After finding the line with "cbn [feqb fmul fzero binary64] in H." in the data below, set down exactly each line through the one with "- apply IH.", inclusive, and stop there.

Entries taken from a collection:
****************

(** Between two neighbouring floats [t0] and [t1], of which the first is
    sent to zero by the multiplication with [p] and the second is not:
    the products that are zero are those of the floats up to [t0]. *)
Lemma mul_zero_iff (p t0 t1 T : float) (n : Z) :
  positive_finite p ->
  is_nan_sf (Prim2SF t0) = false -> key (Prim2SF t0) = (n * 2 ^ (bias - 1074))%Z ->
  is_nan_sf (Prim2SF t1) = false -> key (Prim2SF t1) = ((n + 1) * 2 ^ (bias - 1074))%Z ->
  (key (Prim2SF t0) < key_inf)%Z ->
  PrimFloat.eqb (p * t0) 0 = true -> PrimFloat.ltb 0 (p * t1) = true ->
  PrimFloat.leb T 0 = false ->
  PrimFloat.eqb (p * T) 0 = true <-> PrimFloat.leb T t0 = true.
Proof.
  intros Hp N0 K0 N1 K1 F0 Z0 P1 HT.
  assert (HG : (0 < 2 ^ (bias - 1074))%Z) by (apply Z.pow_pos_nonneg; unfold bias; lia).
  assert (Nz : is_nan_sf (Prim2SF 0) = false) by reflexivity.
  assert (Kz : key (Prim2SF 0) = 0%Z) by reflexivity.
  apply ltb_key in P1. destruct P1 as (_ & Np1 & Kp1). rewrite Kz in Kp1.
  apply eqb_key in Z0. destruct Z0 as (Np0 & _ & Kp0). rewrite Kz in Kp0.
  split.
  - intros E. apply eqb_key in E. destruct E as (NpT & _ & KpT). rewrite Kz in KpT.
    destruct (nan_or_number (Prim2SF T)) as [NT|NT].
    { rewrite (mul_nan p T NT) in NpT. discriminate. }
    apply leb_key. repeat split; try assumption.
    destruct (Z_le_gt_dec (key (Prim2SF T)) (key (Prim2SF t0))) as [Hle|Hgt]; [exact Hle|].
    exfalso.
    destruct (key_grid (Prim2SF T) (Prim2SF_valid T)) as [k Hk].
    assert (Hge : (key (Prim2SF t1) <= key (Prim2SF T))%Z).
    { rewrite K1, Hk. rewrite Hk, K0 in Hgt.
      assert (n < k)%Z by (apply (Z.mul_lt_mono_pos_r (2 ^ (bias - 1074))); lia).
      apply Z.mul_le_mono_nonneg_r; lia. }
    assert (Hnb : not_below t1 T).
    { unfold not_below. destruct (PrimFloat.ltb T t1) eqn:L; [|reflexivity].
      apply ltb_key in L. lia. }
    pose proof (not_below_mul p t1 T Hp Hnb) as Hm. unfold not_below in Hm.
    assert (L : PrimFloat.ltb (p * T) (p * t1) = true) by (apply ltb_key; repeat split; auto; lia).
    congruence.
  - intros L. apply leb_key in L. destruct L as (NT & _ & KT).
    assert (Hpos : (0 < key (Prim2SF T))%Z).
    { destruct (Z_lt_le_dec 0 (key (Prim2SF T))) as [H|H]; [exact H|].
      assert (L : PrimFloat.leb T 0 = true) by (apply leb_key; repeat split; auto; lia).
      congruence. }
    destruct (mul_positive p T Hp NT) as [NpT KpT]; [lia|].
    apply eqb_key. repeat split; try assumption. rewrite Kz.
    assert (Hnb : not_below T t0).
    { unfold not_below. destruct (PrimFloat.ltb t0 T) eqn:L; [|reflexivity].
      apply ltb_key in L. lia. }
    pose proof (not_below_mul p T t0 Hp Hnb) as Hm. unfold not_below in Hm.
    destruct (Z_le_gt_dec (key (Prim2SF (p * T))) 0) as [Hle|Hgt]; [lia|].
    assert (L : PrimFloat.ltb (p * t0) (p * T) = true) by (apply ltb_key; repeat split; auto; lia).
    congruence.
Qed.

Lemma scipy_boltzmann_times_zero (T : float) :
  PrimFloat.leb T 0 = false ->
  under_scipy_constants (fun K =>
    PrimFloat.eqb (boltzmann_constant * T) 0 = true
    <-> PrimFloat.leb T 0x16aap-1074 = true).
Proof.
  intros HT. split.
  - apply (mul_zero_iff _ 0x16aap-1074 0x16abp-1074 T 5802); try reflexivity; try assumption.
    split; reflexivity.
  - apply (mul_zero_iff _ 0x16aap-1074 0x16abp-1074 T 5802); try reflexivity; try assumption.
    split; reflexivity.
Qed.

(** ** The outcome of a valid request in binary64 *)

Lemma init_valid_request_outcome {F : Type} {A : Arith F} {N : Numpy F} {K : Constants F}
    (w : world F) (s : string) (l : loc) (nus : list F) (t : F) :
  valid_request w s l nus t ->
  if feqb (fmul boltzmann_constant t) fzero
  then __init__ (PyStr s) (PyList l) (PyFloat t) w = (Raises ZeroDivisionError, w)
  else exists o, __init__ (PyStr s) (PyList l) (PyFloat t) w
                 = (Returns o, World (heap w)
                                 (stdout w ++ report s t (ZPE o) (S_vib o) (deltaU o))).
Proof.
  intros Hv. rewrite (init_valid_request _ _ _ _ _ Hv).
  destruct Hv as (_ & (_ & Hn) & _).
  destruct (feqb (fmul boltzmann_constant t) fzero) eqn:Hz.
  - now rewrite (calculate_Svib_zero nus t Hn Hz).
  - destruct (calculate_Svib_nonzero nus t Hz) as [sv ->].
    destruct (calculate_deltaU_nonzero nus t Hz) as [du ->].
    exists (Self s l t (calculate_ZPE nus) sv du). reflexivity.
Qed.

Lemma binary64_temperature_check (t : float) :
  PrimFloat.leb t 0 = false <-> PrimFloat.ltb 0 t = true \/ PrimFloat.is_nan t = true.
Proof.
  rewrite is_nan_spec.
  assert (Nz : is_nan_sf (Prim2SF 0) = false) by reflexivity.
  assert (Kz : key (Prim2SF 0) = 0%Z) by reflexivity.
  split.
  - intros H. destruct (nan_or_number (Prim2SF t)) as [Nt|Nt]; [now right|left].
    apply ltb_key. repeat split; try assumption. rewrite Kz.
    destruct (Z_lt_le_dec 0 (key (Prim2SF t))) as [Hk|Hk]; [exact Hk|].
    assert (L : PrimFloat.leb t 0 = true) by (apply leb_key; repeat split; auto; lia).
    congruence.
  - intros [H|H]; destruct (PrimFloat.leb t 0) eqn:L; try reflexivity; exfalso;
      apply leb_key in L; destruct L as (Nt & _ & Kt).
    + apply ltb_key in H. lia.
    + congruence.
Qed.

Lemma init_divides_iff (N : Numpy float) (K : Constants float) (t0 : float) :
  (forall T, PrimFloat.leb T 0 = false ->
             PrimFloat.eqb (boltzmann_constant * T) 0 = true <-> PrimFloat.leb T t0 = true) ->
  forall (w : world float) (s : string) (l : loc) (nus : list float) (T : float),
    valid_request (A := binary64) w s l nus T ->
    if PrimFloat.leb T t0
    then __init__ (A := binary64) (PyStr s) (PyList l) (PyFloat T) w
         = (Raises ZeroDivisionError, w)
    else exists o,
         __init__ (A := binary64) (PyStr s) (PyList l) (PyFloat T) w
         = (Returns o,
            World (heap w) (stdout w ++ report s T (ZPE o) (S_vib o) (deltaU o))).
Proof.
  intros Hiff w s l nus T Hv.
  pose proof (init_valid_request_outcome (N := N) (K := K) w s l nus T Hv) as H.
  destruct Hv as (_ & _ & HT). specialize (Hiff T HT).
  cbn [feqb fmul fzero binary64] in H.
  destruct (PrimFloat.leb T t0).
  - rewrite (proj2 Hiff eq_refl) in H. exact H.
  - destruct (PrimFloat.eqb (boltzmann_constant * T) 0);
      [destruct Hiff as [Hiff _]; discriminate (Hiff eq_refl)|exact H].
Qed.

(** ** Sums of lists whose elements share a property *)

Section Closed.

Context {F : Type} {A : Arith F} (P : F -> Prop).

Hypothesis P_zero : P fzero.
Hypothesis P_add : forall a b, P a -> P b -> P (fadd a b).

Lemma fold_left_closed (xs : list F) (a : F) :
  Forall P xs -> P a -> P (fold_left fadd xs a).
Proof.
  intros H. revert a. induction H as [|x xs Hx _ IH]; intros a Ha; simpl.
  - exact Ha.
  - apply IH, P_add; assumption.
Qed.

Lemma add_block_closed (r block : list F) :
  Forall P r -> Forall P block -> Forall P (add_block r block).
Proof.
  intros Hr. revert block. induction Hr as [|x r Hx Hr IH]; intros block Hb; simpl.
  - constructor.
  - destruct Hb as [|b block Hb Hbs]; constructor; auto.
Qed.

Lemma unrolled_loop_closed (blocks : nat) (r a : list F) :
  Forall P r -> Forall P a ->
  Forall P (fst (unrolled_loop blocks r a)) /\ Forall P (snd (unrolled_loop blocks r a)).
Proof.
  revert r a. induction blocks as [|blocks IH]; intros r a Hr Ha; simpl.
  - split; assumption.
  - apply IH.
    + apply add_block_closed; [assumption|]. apply Forall_take, Ha.
    + apply Forall_drop, Ha.
Qed.

Lemma combine_lanes_closed (r : list F) : Forall P r -> P (combine_lanes r).
Proof.
  intros H.
  do 9 (destruct H as [|? ? ? H]; [try apply P_zero|]); try apply P_zero.
  cbn [combine_lanes]. repeat apply P_add; assumption.
Qed.

Lemma pairwise_block_closed (a : list F) : Forall P a -> P (pairwise_block a).
Proof.
  intros H. unfold pairwise_block.
  destruct (unrolled_loop_closed (List.length a / 8 - 1) (firstn 8 a) (skipn 8 a)) as [H1 H2].
  - apply Forall_take, H.
  - apply Forall_drop, H.
  - destruct (unrolled_loop _ (firstn 8 a) _) as [r rest].
    apply fold_left_closed; [exact H2|]. apply combine_lanes_closed, H1.
Qed.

****************

__OUTPUT OF THE EXERCISE__.
  cbn [feqb fmul fzero binary64] in H.
  destruct (PrimFloat.leb T t0).
  - rewrite (proj2 Hiff eq_refl) in H. exact H.
  - destruct (PrimFloat.eqb (boltzmann_constant * T) 0);
      [destruct Hiff as [Hiff _]; discriminate (Hiff eq_refl)|exact H].
Qed.

(** ** Sums of lists whose elements share a property *)

Section Closed.

Context {F : Type} {A : Arith F} (P : F -> Prop).

Hypothesis P_zero : P fzero.
Hypothesis P_add : forall a b, P a -> P b -> P (fadd a b).

Lemma fold_left_closed (xs : list F) (a : F) :
  Forall P xs -> P a -> P (fold_left fadd xs a).
Proof.
  intros H. revert a. induction H as [|x xs Hx _ IH]; intros a Ha; simpl.
  - exact Ha.
  - apply IH, P_add; assumption.
Qed.

Lemma add_block_closed (r block : list F) :
  Forall P r -> Forall P block -> Forall P (add_block r block).
Proof.
  intros Hr. revert block. induction Hr as [|x r Hx Hr IH]; intros block Hb; simpl.
  - constructor.
  - destruct Hb as [|b block Hb Hbs]; constructor; auto.
Qed.

Lemma unrolled_loop_closed (blocks : nat) (r a : list F) :
  Forall P r -> Forall P a ->
  Forall P (fst (unrolled_loop blocks r a)) /\ Forall P (snd (unrolled_loop blocks r a)).
Proof.
  revert r a. induction blocks as [|blocks IH]; intros r a Hr Ha; simpl.
  - split; assumption.
  - apply IH.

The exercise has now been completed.